Another Letter from Greenberg

by Joshua Kline

05/13/2010

I know a few Roger Greenbergs. Like Ben Stiller’s titular character in Greenberg, they are rarely pleasant to be around. They’re the failed artists, writers, filmmakers and musicians who refuse to accept the death of a dream; pushing 40, no wife, no kids, no career. Just terminal narcissism, misanthropy, bitterness, self-loathing, and opinions.

Opinions on everything.

Stiller’s Greenberg expresses his snarky dissatisfaction with Corporate America through letter writing. “Dear Starbucks”, “Dear American Airlines”, “Dear New York Times.”

Like a college student who’s just discovered Pitchfork, he’s pre-occupied with the perceived superiority of his mundane cultural tastes. (In one especially poignant sequence, Greenberg finds himself snorting coke at a party of 20somethings and taking control of the stereo, insisting that Duran Duran is perfect “coke music.”) He romanticizes his lack of ambition and direction (“I’m really trying to do nothing right now”) by framing his stagnation as an existential search. When his best friend bemoans that “youth is wasted on the young”, Greenberg counters with “life is wasted on people.” He routinely, viciously cuts down those around him, especially the girl he most likes.

In short, he’s a Gen-X casualty, one of Kevin Smith’s slackers who refused to settle down and grow up after his lottery ticket (a band on the cusp of success) failed to pay off. Now, he has nothing but his opinions.

In my lesser moments, I fear turning into Greenberg.

I had one of these moments at the Circle last week while watching Greenberg. I’m completely engrossed in the film, still debating in my head whether or not I can appreciate a movie that asks me to feel extended sympathy for such a repulsive character, when a middle-aged woman saunters into the theater with two young boys. The three of them plop down in the row in front of me, interrupting a particularly quiet moment in the film to settle into their seats, noisily laughing, talking, cracking open candy bars, paying no mind to the poor young couple sitting just two seats away. For a moment, everything stops. The movie is no longer important; priority one becomes processing the interruption and deciding what to do about it. A series of looks are exchanged; deep, hinting sighs are exhaled, first out of contempt, but, ultimately, in resignation. No one is going to upset the status quo by telling the woman she’s out of line.

Greenberg wouldn’t stand for this.

My eyes turn back to the screen. A woman has just had an abortion and Greenberg stands over her hospital bed, trying to convince her that she is strong enough to be discharged. Not because he cares, but because he’s bored and wants to go home.

I’ve temporarily lost my connection to the film. In my head, Greenberg is writing another letter.

Dear Lady with the Two Kids,

Walking into my film halfway through with your snot-nosed cackling spawn is the least intelligent thing anyone’s done since that time the music industry ignored the looming threat of the internet. Make no mistake, the subsequent blow dealt by the advent of file-sharing software pales in comparison to what I refrained from doing when I looked over and saw you hobble in at the 68 minute mark.

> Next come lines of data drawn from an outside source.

(** A slice whose elements stand for those of a list, or nil. *)
Definition slice_holds {T V} `{!Stored (list T)} (R : rep T V) h (s : option slice)
  (vs : option (list V)) (A : gset loc) : Prop :=
  match s, vs with
  | None, None => True
  | Some s, Some vs => ∃ a, h !! sl_array s = Some (inj a) ∧ sl_array s ∈ A ∧
      sl_len s = length vs ∧ sl_off s + sl_len s ≤ length a ∧
      ∀ i v, vs !! i = Some v → ∃ x, a !! (sl_off s + i) = Some x ∧ R h x v A
  | _, _ => False
  end.

Lemma slice_mono {T V} `{!Stored (list T)} (R : rep T V) h h' s vs A A' :
  slice_holds R h s vs A → A ⊆ A' → (∀ l c, l ∈ A → h !! l = Some c → h' !! l = Some c) →
  slice_holds R h' s vs A'.
Proof.
  destruct s as [s|], vs as [vs|]; try done. intros (a & Ha & Hl & Hlen & Hfit & Helems) Hsub Hcells.
  exists a. split; [eauto|]. split; [set_solver|]. split; [done|]. split; [done|].
  intros i v Hi. destruct (Helems i v Hi) as (x & Hx & HR).
  exists x. split; [done|]. by eapply holds_mono.
Qed.

Definition slice_of {T V} `{!Stored (list T)} (R : rep T V)
  : rep (option slice) (option (list V)) := Rep (slice_holds R) (slice_mono R).

(** A map whose entries stand for those of a finite map, or nil. *)
Definition map_holds {T V} `{!Stored (gmap string T)} (R : rep T V) h (p : option loc)
  (m : option (gmap string V)) (A : gset loc) : Prop :=
  match p, m with
  | None, None => True
  | Some l, Some m => ∃ e, h !! l = Some (inj e) ∧ l ∈ A ∧
      ∀ k, option_Forall2 (λ x v, R h x v A) (e !! k) (m !! k)
  | _, _ => False
  end.

Lemma map_mono {T V} `{!Stored (gmap string T)} (R : rep T V) h h' p m A A' :
  map_holds R h p m A → A ⊆ A' → (∀ l c, l ∈ A → h !! l = Some c → h' !! l = Some c) →
  map_holds R h' p m A'.
Proof.
  destruct p as [l|], m as [m|]; try done. intros (e & He & Hl & Hentries) Hsub Hcells.
  exists e. split; [eauto|]. split; [set_solver|].
  intros k. destruct (Hentries k); constructor. by eapply holds_mono.
Qed.

Definition map_of {T V} `{!Stored (gmap string T)} (R : rep T V)
  : rep (option loc) (option (gmap string V)) := Rep (map_holds R) (map_mono R).

(** Two fields taken together. *)
Definition both {S P Q} (F : field S P) (G : field S Q) : field S (P * Q) :=
  Field (λ x, (fget F x, fget G x)) (λ p x, fset G p.2 (fset F p.1 x)).

#[export] Instance both_laws {S P Q} (F : field S P) (G : field S Q) :
  FieldLaws F → FieldLaws G → Indep F G → FieldLaws (both F G).
Proof.
  intros HF HG [Hl Hr Hc]. split; cbn.
  - intros [p q] x. cbn. by rewrite Hl, fget_fset, fget_fset.
  - intros x. by rewrite fset_fget, fset_fget.
  - intros [p q] [p' q'] x. cbn. by rewrite <- Hc, !fset_fset.
Qed.

Program Definition rep_pair {P Q V W} (R : rep P V) (R' : rep Q W) : rep (P * Q) (V * W) := {|
  holds := λ h x v A, R h x.1 v.1 A ∧ R' h x.2 v.2 A
|}.
Next Obligation.
  intros P Q V W R R' h h' [p q] [v w] A A' [HR HR'] Hsub Hcells.
  split; by eapply holds_mono.
Qed.

(** A struct: what is in its field [F] stands for [view v], and the rest is [flat]. *)
Program Definition struct {S P V W} (F : field S P) (R : rep P W) (view : V → W)
  (flat : S → V → Prop) : rep S V := {|
  holds := λ h x v A, flat x v ∧ R h (fget F x) (view v) A
|}.
Next Obligation.
  intros S P V W F R view flat h h' x v A A' [Hflat HR] Hsub Hcells. split; [done|].
  by eapply holds_mono.
Qed.

#[export] Instance both_indep {S P Q O} (F : field S P) (G : field S Q) (K : field S O) :
  Indep F G → Indep F K → Indep F (both G K).
Proof.
  intros [Hl Hr Hc] [Hl' Hr' Hc']. split; cbn.
  - intros [q o] x. cbn. by rewrite Hl', Hl.
  - intros p x. by rewrite Hr, Hr'.
  - intros p [q o] x. cbn. by rewrite Hc, Hc'.
Qed.

(** ** Copying deeply

    [copies R f]: called on two different cells, [f] succeeds, changes no cell
    but the one it writes to, and writes there a value that stands for the same
    as the one it was given, through new cells only.  [copies_field] says it
    of a block, which changes one field of a value already copied. *)
Definition copies {T V} (R : rep T V) (f : ptr T → ptr T → M heap unit) : Prop :=
  ∀ h i o x y v A, reads h i x → reads h o y → ref_loc i ≠ ref_loc o → ref_loc o ∉ A →
    A ⊆ dom h → R h x v A →
  ∃ h' x', f (Some i) (Some o) h = (h', Ok tt) ∧ advances h o x' h' ∧
    R h' x' v (dom h' ∖ dom h).

Definition copies_field {S P V} (F : field S P) (R : rep P V)
  (f : ptr S → ptr S → M heap unit) : Prop :=
  ∀ h i o x y v A, reads h i x → reads h o y → ref_loc i ≠ ref_loc o → ref_loc o ∉ A →
    A ⊆ dom h → R h (fget F x) v A → fget F y = fget F x →
  ∃ h' p, f (Some i) (Some o) h = (h', Ok tt) ∧ advances h o (fset F p y) h' ∧
    R h' p v (dom h' ∖ dom h).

Who do you think you are? It’s my life you’re interrupting, and, for that, nothing short of a public flogging is acceptable as punishment. Since officially sanctioned flagellation went out with the Emancipation Proclamation, I am writing you this letter with the hope that you will process my verbal flogging in much the same way you would a physical one—that is, through tears of humiliation and regret. I’m sure the poor couple next to you will be grateful.

Sincerely,

Roger Greenberg

For a moment, I’m amused by my own cleverness. I look over at the lady with the two kids. She’s all smiles as she half-heartedly tries to keep her children in order. She seems nice. The kids don’t know any better. My anger wanes, curiosity takes over. What circumstances led to this woman bringing her small children to such an adult film? And why are they content to watch the latter half of a movie that holds no appeal other than the story itself, which only works when told from beginning to end?

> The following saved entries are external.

(* ===== verification/OperatorGo.v ===== *)
(** * Interfaces to code outside the repository

    The source is written against k8s.io packages, controller-runtime and
    [github.com/zncdatadev/operator-go].  Their code is not part of the
    repository: it enters the model as the operations of three classes, which
    the definitions take as arguments.  What the source relies on is stated in
    law classes, one per component; a theorem that needs a law names its class.
    The file [Fakes] has in-memory instances that satisfy every law. *)

From S2P Require Import Prelude K8s.

(** ** Structs of operator-go the source fills in or reads *)
Module ClusterInfo.
Record t := mk { GVK : option GroupVersionKind.t; ClusterName : string }.
End ClusterInfo.

Module RoleInfo.
Record t := mk { ClusterInfo : ClusterInfo.t; RoleName : string }.
End RoleInfo.

Module RoleGroupInfo.
Record t := mk { RoleInfo : RoleInfo.t; RoleGroupName : string }.
End RoleGroupInfo.

(** [builder.Options]. *)
Module Options.
Record t := mk {
  ClusterName : string;
  RoleName : string;
  RoleGroupName : string;
  Labels : gmap string string;
  Annotations : gmap string string
}.
Definition zero : t := mk "" "" "" ∅ ∅.
End Options.

(** [builder.ServiceBuilderOptions]. *)
Module ServiceBuilderOptions.
Record t := mk {
  Headless : bool;
  ListenerClass : string;
  ClusterName : string;
  RoleName : string;
  RoleGroupName : string;
  Labels : gmap string string;
  MatchingLabels : gmap string string;
  Annotations : gmap string string
}.
Definition zero : t := mk false "" "" "" "" ∅ ∅ ∅.
End ServiceBuilderOptions.

(** [util.ImageOptions]. *)
Module ImageOptions.
Record t := mk { Custom : string; Repo : string; PullPolicy : string }.
End ImageOptions.

(** [util.Image]: the field the source assigns, and the others. *)
Module Image.
Record t {Rest : Type} := mk { KubedoopVersion : string; rest : Rest }.
Arguments t : clear implicits.
Arguments mk {_} _ _.
End Image.

(** [productlogging.ConfigGeneratorOption]. *)
Module ConfigGeneratorOption.
Record t := mk { ConsoleHandlerFormatter : option string }.
End ConfigGeneratorOption.

(** [authv1alpha1.OIDCProvider] and [AuthenticationClass]; [OIDC] is the field
    [Spec.AuthenticationProvider.OIDC]. *)
Module OIDCProvider.
Record t := mk { Hostname : string; Port : Z; RootPath : string; ProviderHint : string }.
End OIDCProvider.

Module AuthenticationClass.
Record t := mk { OIDC : option OIDCProvider.t }.
End AuthenticationClass.

(** [client.Client]: a controller-runtime client and the object that owns what
    is created through it. *)
Module Client.
Record t {CtrlClient : Type} := mk { Client : CtrlClient; OwnerReference : ObjectMeta.t }.
Arguments t : clear implicits.
Arguments mk {_} _ _.
End Client.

I no longer want to tell the lady off, but I do want to ask her how she ended up here. Is there a way to ask this without being rude? I doubt it. Maybe that will be her punishment—I’ll politely ask her a question that I sincerely want to know the answer to, she’ll think I’m inferring something that I’m not, she’ll become extremely uncomfortable, maybe apologize, and the point will have been made. I’ll have said my peace, learned a little about a stranger, and left the theater with my conscience in tact.

As the credits roll, I debate with myself. I stand up. I approach the lady. As she wrangles her kids out of the aisle so I can pass, she smiles at me apologetically. I pause, smile back and, finally, walk on.